Rep. Kweisi Mfume, D-Md., tried to create unity with Mr. Farrakhan, the Islamic cleric. That was a gamble that has paid wretched dividends; we now have a "sacred covenant" with the fascist. I guess that means the two Farrakhans are inseparable. What a shame.
It is commonly held wisdom that Mr. Farrakhan is popular because he plays on the legitimate fears and frustrations of black people suffering from poverty and despair. Sure, that's why he draws his best crowds on college campuses, where the poor and downtrodden are known to congregate.
The Louis Farrakhan that appears on the nation's campuses is not the one who speaks to the poor. He is the one who fires up the children of the black middle class. He is not playing on legitimate fears but on illegitimate hatreds.

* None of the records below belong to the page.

(* ===== verification/ReceiveFlow.v ===== *)
(** * receive_flow.go: a flow of received packets

    [ReceiveFlow] is the struct: its packet queue and buffer pool are a
    [packetBuffer] and its deadline fields a [deadline]. Every critical section
    of the source, from taking [f.lock] to releasing it, is one function here:
    [push], [closeWithError], [closeBuffer], [SetReadDeadline] and [Read_lock];
    [Close] and [Read] compose them. FlowSteps.v interleaves them. *)

From S2P Require Import Prelude GoErrors IO Qlogger Options SyncMap Connection PacketBuffer.
From S2P Require Import Deadline.

Record ReceiveFlow := mkReceiveFlow {
  rf_id : Z;
  rf_buffer : packetBuffer;               (* buffer, bufferPool *)
  rf_ctxDone : bool;                      (* whether ctx is cancelled *)
  rf_streams : gmap Z ReceiveStream;
  rf_closed : bool;
  rf_deadline : deadline;                 (* deadlineCh, deadlineExpired, deadlineTimer *)
  rf_qlog : option qlogger;
  rf_logger : slogger
}.

Definition set_rf_buffer pb f := mkReceiveFlow (rf_id f) pb (rf_ctxDone f) (rf_streams f)
  (rf_closed f) (rf_deadline f) (rf_qlog f) (rf_logger f).
Definition set_rf_ctxDone b f := mkReceiveFlow (rf_id f) (rf_buffer f) b (rf_streams f)
  (rf_closed f) (rf_deadline f) (rf_qlog f) (rf_logger f).
Definition set_rf_streams ss f := mkReceiveFlow (rf_id f) (rf_buffer f) (rf_ctxDone f) ss
  (rf_closed f) (rf_deadline f) (rf_qlog f) (rf_logger f).
Definition set_rf_closed b f := mkReceiveFlow (rf_id f) (rf_buffer f) (rf_ctxDone f) (rf_streams f)
  b (rf_deadline f) (rf_qlog f) (rf_logger f).
Definition set_rf_deadline d f := mkReceiveFlow (rf_id f) (rf_buffer f) (rf_ctxDone f) (rf_streams f)
  (rf_closed f) d (rf_qlog f) (rf_logger f).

Although Khalid Muhammad is a chief lieutenant for a national organization, Mr. Page makes it sound as though the ADL has gotten all bent out of shape about some city councilman's ethnic jokes. I suppose Mr. Page can call the situation "local" because Mr. Muhammad was necessarily in a locality when he belched forth his acid.
Mr. Page is clearly reaching for criticisms to apply, and his bias is showing. As for his bogus suggestion that the Jews spend their money on a town hall meeting, well, besides bringing out the money stereotype, it has no purpose. Mr. Muhammad openly advocated mass murder; what's there to talk about?
The good news is that our political and intellectual leadership has awakened to the growing menace of bigotry. The bad news is that not all of them can recognize what they now see.